Lemma registry_only_grows_witness :
  (forall other,
     get_tool_by_name "echo_tool" (snd (register_tool other {[ "echo_tool" := echo_tool ]}))
     = Some echo_tool)
  /\ get_tool_by_name "echo_tool"
       (snd (fst (load_plugins_of ZippyArchon sample_files "plugins"
                    {[ "echo_tool" := echo_tool ]})))
     = Some echo_tool.
Proof.
  apply (registry_only_grows ZippyArchon sample_files "plugins"
           {[ "echo_tool" := echo_tool ]} "echo_tool" echo_tool).
  vm_compute. reflexivity.
Defined.



(** X15: [load_plugins] cannot be repeated.  After a load that finished and
    registered at least one tool, a second load of the same directory (the
    listing, the modules and the constructors answering as before) raises
    ValueError "Tool '<name>' is already registered." for a name of the
    registry, and leaves the registry as it was.  [finalize_new_tool] calls
    [load_plugins("plugins")] each time it writes a plugin. *)
Theorem second_load_is_refused (copy : Copy) (files : PluginFiles) (plugins_dir : string)
    (registry registry' : gmap string Tool) (imported : list string) :
  load_plugins_of copy files plugins_dir registry = (Done, registry', imported) ->
  registry' <> registry ->
  exists name imported',
    is_Some (get_tool_by_name name registry')
    /\ load_plugins_of copy files plugins_dir registry'
       = (Raise (already_registered name), registry', imported').
Proof.
  rewrite !load_plugins_of_unfold. intros Hfirst Hnew.
  destruct (load_with_again files (excluded_of copy) (module_path_of copy plugins_dir)
              (select_of copy) plugins_dir registry registry' imported Hfirst Hnew)
    as (name & imported' & Hname & Hsecond).
  exists name, imported'. split; [exact Hname | exact Hsecond].
Qed.

Lemma second_load_is_refused_witness :
  exists name imported',
    is_Some (get_tool_by_name name (<[ "echo_tool" := echo_tool ]> ∅))
    /\ load_plugins_of ZippyArchon sample_files "plugins" (<[ "echo_tool" := echo_tool ]> ∅)
       = (Raise (already_registered name), <[ "echo_tool" := echo_tool ]> ∅, imported').
Proof.
  apply (second_load_is_refused ZippyArchon sample_files "plugins" ∅
           (<[ "echo_tool" := echo_tool ]> ∅) ["plugins.tool_example"]).
  - vm_compute. reflexivity.
  - apply insert_non_empty.
Defined.

(** X16: a load that finishes has imported every plugin file of the
    listing, and every member the copy selects is then found by
    [get_tool_by_name] under its name; none of these names was in the
    registry before the load. *)
Theorem finished_load_registers_every_tool (copy : Copy) (files : PluginFiles)
    (plugins_dir : string) (registry registry' : gmap string Tool)
    (imported filenames : list string) (filename : string) :
  listdir files plugins_dir = Returns filenames ->
  load_plugins_of copy files plugins_dir registry = (Done, registry', imported) ->
  filename ∈ plugin_files (excluded_of copy) filenames ->
  exists members,
    import_module files (module_path_of copy plugins_dir (PyStr.drop_last 3 filename))
    = Returns members
    /\ forall member obj tool,
         (member, obj) ∈ members ->
         select_of copy obj = Some (Returns tool) ->
         get_tool_by_name (tool_name tool) registry' = Some tool
         /\ get_tool_by_name (tool_name tool) registry = None.
Proof.
  rewrite load_plugins_of_unfold. unfold get_tool_by_name. intros Hdir Hrun Hfile.
  destruct (load_with_registered files (excluded_of copy) (module_path_of copy plugins_dir)
              (select_of copy) plugins_dir registry registry' imported filenames
              Hdir Hrun filename Hfile) as (members & Himport & Hall).
  exists members. split; [exact Himport | exact Hall].
Qed.

Lemma finished_load_registers_every_tool_witness :
  exists members,
    import_module sample_files
      (module_path_of ZippyArchon "plugins" (PyStr.drop_last 3 "tool_example.py"))
    = Returns members
    /\ forall member obj tool,
         (member, obj) ∈ members ->
         select_of ZippyArchon obj = Some (Returns tool) ->
         get_tool_by_name (tool_name tool) (<[ "echo_tool" := echo_tool ]> ∅) = Some tool
         /\ get_tool_by_name (tool_name tool) ∅ = None.
Proof.
  apply (finished_load_registers_every_tool ZippyArchon sample_files "plugins" ∅
           (<[ "echo_tool" := echo_tool ]> ∅) ["plugins.tool_example"]
           ["__init__.py"; "notes.txt"; "plugin_manager.py"; "tool_example.py"]
           "tool_example.py").
  - reflexivity.
  - vm_compute. reflexivity.
  - apply plugin_files_elem. split; [apply list_elem_of_In; simpl; tauto |].
    split; [reflexivity |]. intros Hin. apply list_elem_of_In in Hin. simpl in Hin.
    destruct Hin as [Heq | [Heq | []]]; discriminate.
Defined.

(** X17: [load_plugins] registers nothing but selected members of plugin
    files: a tool found after the load was in the registry before, or is
    what the copy selects from a member of an imported plugin file, stored
    under its own name. *)
Theorem registered_tools_come_from_plugins (copy : Copy) (files : PluginFiles)
    (plugins_dir : string) (registry : gmap string Tool) (name : string) (tool : Tool) :
  get_tool_by_name name (snd (fst (load_plugins_of copy files plugins_dir registry)))
  = Some tool ->
  get_tool_by_name name registry = Some tool
  \/ exists filenames filename members member obj,
       listdir files plugins_dir = Returns filenames
       /\ filename ∈ plugin_files (excluded_of copy) filenames
       /\ import_module files (module_path_of copy plugins_dir (PyStr.drop_last 3 filename))
          = Returns members
       /\ (member, obj) ∈ members
       /\ select_of copy obj = Some (Returns tool)
       /\ tool_name tool = name.
Proof.
  rewrite load_plugins_of_unfold. unfold get_tool_by_name. intros Hfound.
  destruct (load_with_origin _ _ _ _ _ _ _ _ Hfound) as [Hold | Hnew].
  - left. exact Hold.
  - right. exact Hnew.
Qed.

Lemma registered_tools_come_from_plugins_witness :
  get_tool_by_name "echo_tool" ∅ = Some echo_tool
  \/ exists filenames filename members member obj,
       listdir sample_files "plugins" = Returns filenames
       /\ filename ∈ plugin_files (excluded_of ZippyArchon) filenames
       /\ import_module sample_files
            (module_path_of ZippyArchon "plugins" (PyStr.drop_last 3 filename))
          = Returns members
       /\ (member, obj) ∈ members
       /\ select_of ZippyArchon obj = Some (Returns echo_tool)
       /\ tool_name echo_tool = "echo_tool".
Proof.
  apply (registered_tools_come_from_plugins ZippyArchon sample_files "plugins" ∅
           "echo_tool" echo_tool).
  vm_compute. reflexivity.
Defined.

(** X18: the registry is keyed by the tools' names.  This holds of the
    empty registry and is kept by [register_tool] and by [load_plugins] of
    either copy, so [get_tool_by_name name] returns a tool whose [name] is
    [name]. *)
Theorem registry_keyed_by_name :
  keyed_by_name ∅
  /\ (forall tool registry,
        keyed_by_name registry -> keyed_by_name (snd (register_tool tool registry)))
  /\ (forall copy files plugins_dir registry,
        keyed_by_name registry ->
        keyed_by_name (snd (fst (load_plugins_of copy files plugins_dir registry)))).
Proof.
  unfold keyed_by_name, get_tool_by_name. split; [| split].
  - intros name tool Hfound. rewrite lookup_empty in Hfound. discriminate.
  - intros tool registry Hkeyed name found. unfold register_tool.
    destruct (registry !! tool_name tool) eqn:Htaken; cbn [snd]; [apply Hkeyed |].
    intros Hfound. apply lookup_insert_Some in Hfound as [[<- <-] | [_ Hold]];
      [reflexivity | now apply Hkeyed].
  - intros copy files plugins_dir registry Hkeyed name found.
    rewrite load_plugins_of_unfold. intros Hfound.
    destruct (load_with_origin _ _ _ _ _ _ _ _ Hfound)
      as [Hold | (filenames & filename & members & member & obj & Hnew)].
    + now apply Hkeyed.
    + apply Hnew.
Qed.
---+---
## DESCRIPTION OF THE TASK
All of the data above should be reproduced exactly, with nothing left out.

## SOLUTION TO THIS TASK
Lemma registry_only_grows_witness :
  (forall other,
     get_tool_by_name "echo_tool" (snd (register_tool other {[ "echo_tool" := echo_tool ]}))
     = Some echo_tool)
  /\ get_tool_by_name "echo_tool"
       (snd (fst (load_plugins_of ZippyArchon sample_files "plugins"
                    {[ "echo_tool" := echo_tool ]})))
     = Some echo_tool.
Proof.
  apply (registry_only_grows ZippyArchon sample_files "plugins"
           {[ "echo_tool" := echo_tool ]} "echo_tool" echo_tool).
  vm_compute. reflexivity.
Defined.



(** X15: [load_plugins] cannot be repeated.  After a load that finished and
    registered at least one tool, a second load of the same directory (the
    listing, the modules and the constructors answering as before) raises
    ValueError "Tool '<name>' is already registered." for a name of the
    registry, and leaves the registry as it was.  [finalize_new_tool] calls
    [load_plugins("plugins")] each time it writes a plugin. *)
Theorem second_load_is_refused (copy : Copy) (files : PluginFiles) (plugins_dir : string)
    (registry registry' : gmap string Tool) (imported : list string) :
  load_plugins_of copy files plugins_dir registry = (Done, registry', imported) ->
  registry' <> registry ->
  exists name imported',
    is_Some (get_tool_by_name name registry')
    /\ load_plugins_of copy files plugins_dir registry'
       = (Raise (already_registered name), registry', imported').
Proof.
  rewrite !load_plugins_of_unfold. intros Hfirst Hnew.
  destruct (load_with_again files (excluded_of copy) (module_path_of copy plugins_dir)
              (select_of copy) plugins_dir registry registry' imported Hfirst Hnew)
    as (name & imported' & Hname & Hsecond).
  exists name, imported'. split; [exact Hname | exact Hsecond].
Qed.

Lemma second_load_is_refused_witness :
  exists name imported',
    is_Some (get_tool_by_name name (<[ "echo_tool" := echo_tool ]> ∅))
    /\ load_plugins_of ZippyArchon sample_files "plugins" (<[ "echo_tool" := echo_tool ]> ∅)
       = (Raise (already_registered name), <[ "echo_tool" := echo_tool ]> ∅, imported').
Proof.
  apply (second_load_is_refused ZippyArchon sample_files "plugins" ∅
           (<[ "echo_tool" := echo_tool ]> ∅) ["plugins.tool_example"]).
  - vm_compute. reflexivity.
  - apply insert_non_empty.
Defined.

(** X16: a load that finishes has imported every plugin file of the
    listing, and every member the copy selects is then found by
    [get_tool_by_name] under its name; none of these names was in the
    registry before the load. *)
Theorem finished_load_registers_every_tool (copy : Copy) (files : PluginFiles)
    (plugins_dir : string) (registry registry' : gmap string Tool)
    (imported filenames : list string) (filename : string) :
  listdir files plugins_dir = Returns filenames ->
  load_plugins_of copy files plugins_dir registry = (Done, registry', imported) ->
  filename ∈ plugin_files (excluded_of copy) filenames ->
  exists members,
    import_module files (module_path_of copy plugins_dir (PyStr.drop_last 3 filename))
    = Returns members
    /\ forall member obj tool,
         (member, obj) ∈ members ->
         select_of copy obj = Some (Returns tool) ->
         get_tool_by_name (tool_name tool) registry' = Some tool
         /\ get_tool_by_name (tool_name tool) registry = None.
Proof.
  rewrite load_plugins_of_unfold. unfold get_tool_by_name. intros Hdir Hrun Hfile.
  destruct (load_with_registered files (excluded_of copy) (module_path_of copy plugins_dir)
              (select_of copy) plugins_dir registry registry' imported filenames
              Hdir Hrun filename Hfile) as (members & Himport & Hall).
  exists members. split; [exact Himport | exact Hall].
Qed.

Lemma finished_load_registers_every_tool_witness :
  exists members,
    import_module sample_files
      (module_path_of ZippyArchon "plugins" (PyStr.drop_last 3 "tool_example.py"))
    = Returns members
    /\ forall member obj tool,
         (member, obj) ∈ members ->
         select_of ZippyArchon obj = Some (Returns tool) ->
         get_tool_by_name (tool_name tool) (<[ "echo_tool" := echo_tool ]> ∅) = Some tool
         /\ get_tool_by_name (tool_name tool) ∅ = None.
Proof.
  apply (finished_load_registers_every_tool ZippyArchon sample_files "plugins" ∅
           (<[ "echo_tool" := echo_tool ]> ∅) ["plugins.tool_example"]
           ["__init__.py"; "notes.txt"; "plugin_manager.py"; "tool_example.py"]
           "tool_example.py").
  - reflexivity.
  - vm_compute. reflexivity.
  - apply plugin_files_elem. split; [apply list_elem_of_In; simpl; tauto |].
    split; [reflexivity |]. intros Hin. apply list_elem_of_In in Hin. simpl in Hin.
    destruct Hin as [Heq | [Heq | []]]; discriminate.
Defined.

(** X17: [load_plugins] registers nothing but selected members of plugin
    files: a tool found after the load was in the registry before, or is
    what the copy selects from a member of an imported plugin file, stored
    under its own name. *)
Theorem registered_tools_come_from_plugins (copy : Copy) (files : PluginFiles)
    (plugins_dir : string) (registry : gmap string Tool) (name : string) (tool : Tool) :
  get_tool_by_name name (snd (fst (load_plugins_of copy files plugins_dir registry)))
  = Some tool ->
  get_tool_by_name name registry = Some tool
  \/ exists filenames filename members member obj,
       listdir files plugins_dir = Returns filenames
       /\ filename ∈ plugin_files (excluded_of copy) filenames
       /\ import_module files (module_path_of copy plugins_dir (PyStr.drop_last 3 filename))
          = Returns members
       /\ (member, obj) ∈ members
       /\ select_of copy obj = Some (Returns tool)
       /\ tool_name tool = name.
Proof.
  rewrite load_plugins_of_unfold. unfold get_tool_by_name. intros Hfound.
  destruct (load_with_origin _ _ _ _ _ _ _ _ Hfound) as [Hold | Hnew].
  - left. exact Hold.
  - right. exact Hnew.
Qed.

Lemma registered_tools_come_from_plugins_witness :
  get_tool_by_name "echo_tool" ∅ = Some echo_tool
  \/ exists filenames filename members member obj,
       listdir sample_files "plugins" = Returns filenames
       /\ filename ∈ plugin_files (excluded_of ZippyArchon) filenames
       /\ import_module sample_files
            (module_path_of ZippyArchon "plugins" (PyStr.drop_last 3 filename))
          = Returns members
       /\ (member, obj) ∈ members
       /\ select_of ZippyArchon obj = Some (Returns echo_tool)
       /\ tool_name echo_tool = "echo_tool".
Proof.
  apply (registered_tools_come_from_plugins ZippyArchon sample_files "plugins" ∅
           "echo_tool" echo_tool).
  vm_compute. reflexivity.
Defined.

(** X18: the registry is keyed by the tools' names.  This holds of the
    empty registry and is kept by [register_tool] and by [load_plugins] of
    either copy, so [get_tool_by_name name] returns a tool whose [name] is
    [name]. *)
Theorem registry_keyed_by_name :
  keyed_by_name ∅
  /\ (forall tool registry,
        keyed_by_name registry -> keyed_by_name (snd (register_tool tool registry)))
  /\ (forall copy files plugins_dir registry,
        keyed_by_name registry ->
        keyed_by_name (snd (fst (load_plugins_of copy files plugins_dir registry)))).
Proof.
  unfold keyed_by_name, get_tool_by_name. split; [| split].
  - intros name tool Hfound. rewrite lookup_empty in Hfound. discriminate.
  - intros tool registry Hkeyed name found. unfold register_tool.
    destruct (registry !! tool_name tool) eqn:Htaken; cbn [snd]; [apply Hkeyed |].
    intros Hfound. apply lookup_insert_Some in Hfound as [[<- <-] | [_ Hold]];
      [reflexivity | now apply Hkeyed].
  - intros copy files plugins_dir registry Hkeyed name found.
    rewrite load_plugins_of_unfold. intros Hfound.
    destruct (load_with_origin _ _ _ _ _ _ _ _ Hfound)
      as [Hold | (filenames & filename & members & member & obj & Hnew)].
    + now apply Hkeyed.
    + apply Hnew.
Qed.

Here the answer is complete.